She emphasized the word hire quite carefully, as if to put Alice in her place, through Meecham. Meecham resented her tone, but stronger than his resentment was his feeling that Mrs. Hamilton was a desperate woman fighting with her back to the wall against shadows that Meecham couldn’t see and shapes he didn’t recognize. He thought of Mrs. Loftus in her twilit world where everything was shadow, and shapes were molten and confused. The two women had nothing in common but despair. Yet it seemed that somewhere, at some point, their separate worlds had collided like wandering planets, and one had lost part of itself and the other had cracked through the middle.

“Mr. Meecham, are you still there?”

“Yes.”

“You’ll let me know for sure then, if Alice turns up?”

“I’ll let you know. Good-bye.”

“Good-bye, Mr. Meecham.”

Meecham replaced the telephone on his desk, and looked at it thoughtfully, then moved it half an inch to the right. “You could have told her you were going shopping.”

“I didn’t want to face her.”

“Why not?”

“I don’t trust her any more. She’s changed.”

“That’s why you came here, to tell me she’s changed?”

“No.” Alice turned and looked down at the busy street. “A man came to see her last night. I saw him, and I think she knows I saw him.”

“Who was it?”

“I don’t know. But I’m sure she didn’t want me to see him, that the meeting was to be a secret.”

“How did you get in on it?”

“I heard a knock on the front door, not the chime, just a short knock, like a signal. I’d been in my room lying in bed, sort of thinking things over. When I heard the knock I got up to answer it because I... well, I thought it might be you. That’s another bad sign, isn’t it? Every time the phone rings or there’s a knock on the door or footsteps on the sidewalk, every time a car stops I think it might be you.”

“That’s the worst yet,” he said, smiling. “Go on.”

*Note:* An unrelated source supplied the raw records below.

Definition processUdp (data : list Z) (data_len : Z) : M Z :=
  let? version := (if 0 <? data_len then
                     try b := READ_NET8 data 0 in Ok (Z.shiftr b 4)
                   else Ok 0) in
  if negb (version =? 4) then ret (-1) else
  if data_len <? IPV4_OFF_END then ret (-1) else
  let? protocol := READ_NET8 data IPV4_OFF_PROTOCOL in
  if negb (protocol =? IPV4_PROTOCOL_UDP) then ret (-1) else
  let? b := READ_NET8 data 0 in
  let ipv4_header_len := Z.land b 15 * 4 in
  let udp_base := ptr data ipv4_header_len in
  let? src := rdn data IPV4_OFF_SRC 4 in
  let? dst := rdn data IPV4_OFF_DST 4 in
  let? srcport := READ_NET16 udp_base UDP_OFF_SRCPORT in
  let? dstport := READ_NET16 udp_base UDP_OFF_DSTPORT in
  let len := u16 (data_len - ipv4_header_len - UDP_OFF_END) in
  let? payload := rdn (ptr udp_base UDP_OFF_END) 0 len in
  emit (ProxyUdp src srcport dst dstport payload) ;;;
  ret 0.

Definition onPacket (self : ctx) (data : list Z) (data_len : Z) : M unit :=
  let* r := processUdp data data_len in
  if r =? 0 then ret tt else
  let? b := rdn data 0 data_len in
  emit (LwipInput b) ;;;
  let* outputs := ext (fun e n => env_lwip e n b) in
  uvl_outputs self outputs.

Definition gateway_on_packet (self : ctx) (data : list Z) (data_len : Z) : M unit :=
  onPacket self (ptr data ETHER_OFF_END) (data_len - ETHER_OFF_END).

(** ** Processing *)

Definition process_icmp (self : ctx) (ip : ipv4) : M Z :=
  let* payload := uninit BUFFER_SIZE in
  let icmp_len := ip_total_len ip - ip_header_len ip in
  let? d := rdn (ip_payload ip) 0 icmp_len in
  let? payload := wrn payload 0 d in
  let? payload := WRITE_NET8 payload 0 0 in
  let? payload := WRITE_NET16 payload 2 0 in
  let? sum := calc_checksum payload icmp_len in
  let? payload := WRITE_NET16 payload 2 sum in
  let* r := send_ipv4 self (ip_src ip) IPV4_PROTOCOL_ICMP [mkPayload payload (u16 icmp_len)] in
  ret 0.

Definition is_nintendo_lan_broadcast (ip : list Z) : bool :=
  (getb ip 0 =? 10) && (getb ip 1 =? 255) && (getb ip 2 =? 255) && (getb ip 3 =? 255).

(** [send_ether] of the received datagram to the local network *)
Definition send_local (self : ctx) (dst : list Z) (ether : ether_frame) (ip : ipv4) : M Z :=
  send_ether self dst ETHER_TYPE_IPV4 [mkPayload (eth_payload ether) (ip_total_len ip)].

Definition process_ipv4 (self : ctx) (ether : ether_frame) : M Z :=
  let? ip := parse_ipv4 ether in
  let* r := arp_set self (eth_src ether) (ip_src ip) in
  let* my_ip := getctx self pc_ip in
  let* net := getctx self subnet_net in
  let* mask := getctx self subnet_mask in
  let* arg := getctx self pc_arg in
  let* ingress := getlp ingress_zerotier in
  if CMP_IPV4 (ip_dst ip) my_ip then
    if ip_protocol ip =? IPV4_PROTOCOL_ICMP then process_icmp self ip else ret 0
  else if is_nintendo_lan_broadcast (ip_dst ip) then
    if negb arg then stop NullDeref else
    if ingress then send_local self BROADCASE_MAC ether ip
    else lan_play_send_zerotier_ipv4_broadcast (eth_payload ether) (ip_total_len ip)
  else if IS_SUBNET (ip_dst ip) net mask then
    if negb arg then stop NullDeref else
    if IS_BROADCAST (ip_dst ip) net mask then
      if ingress then send_local self BROADCASE_MAC ether ip
      else lan_client_send_ipv4 (ip_dst ip) (eth_payload ether) (ip_total_len ip)
    else if negb ingress then
      lan_client_send_ipv4 (ip_dst ip) (eth_payload ether) (ip_total_len ip)
    else
      let* has := arp_has_ip self (ip_dst ip) in
      if has then
        let* junk := uninit 6 in
        let* mac := arp_get_mac_by_ip self (ip_dst ip) in
        send_local self (default junk mac) ether ip
      else lan_client_send_ipv4 (ip_dst ip) (eth_payload ether) (ip_total_len ip)
  else
    let* mac := getctx self pc_mac in
    let? mac := deref mac in
    if CMP_MAC mac (eth_dst ether) then
      if negb arg then stop NullDeref else
      gateway_on_packet self (eth_raw ether) (eth_raw_len ether) ;;; ret 0
    else ret 0.

Definition process_ether (self : ctx) (packet : list Z) (len : Z) : M Z :=
  let? ether := parse_ether packet len in
  let* mac := getctx self pc_mac in
  let? mac := deref mac in
  if CMP_MAC (eth_src ether) mac then ret 0 else
  if eth_type ether =? ETHER_TYPE_ARP then process_arp self ether
  else if eth_type ether =? ETHER_TYPE_IPV4 then process_ipv4 self ether
  else ret 0.

(** the header of a captured frame: [len] on the wire, [caplen] captured *)
Record pcap_pkthdr := mkPkthdr { pkt_caplen : Z; pkt_len : Z }.

Definition print_packet (h : pcap_pkthdr) (packet : list Z) : M unit :=
  let? b := rdn packet 0 (pkt_len h) in
  emit (PrintedPacket b).

Definition get_packet (self : ctx) (h : pcap_pkthdr) (packet : list Z) : M unit :=
  if 65536 <=? pkt_len h then print_packet h packet else
  setctx self (set pc_download_packet (fun n => u64 (n + 1))) ;;;
  setctx self (set pc_download_byte (fun n => u64 (n + pkt_len h))) ;;;
  let* r := process_ether self packet (pkt_len h) in
  if r =? 0 then ret tt else print_packet h packet.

“I put on my robe and slippers and went down the hall. I got as far as the corner where the hall bends and then I heard voices. I looked around the corner and saw Mrs. Hamilton standing at the door talking to a man, a stranger. I don’t know why but I suddenly felt furtive. I wasn’t spying or eavesdropping, I couldn’t even hear what they were saying. But I had the feeling that the meeting was wrong somehow and the man shouldn’t have been there at that time of night.”

“What time?”

“Nearly eleven.”

“Where was the rest of the household?”

“Carney sleeps out, and the cook was in her room... She has a television set and hardly ever leaves it. And Virginia went with Paul to a movie. The celebration dinner had been kind of a flop. Virginia was terribly nervous so someone suggested a movie.”

“Which someone?”

“I think Mrs. Hamilton mentioned it first. Virginia agreed that it was a good idea, and she invited me to go along. It was very — thoughtful of her, wasn’t it?”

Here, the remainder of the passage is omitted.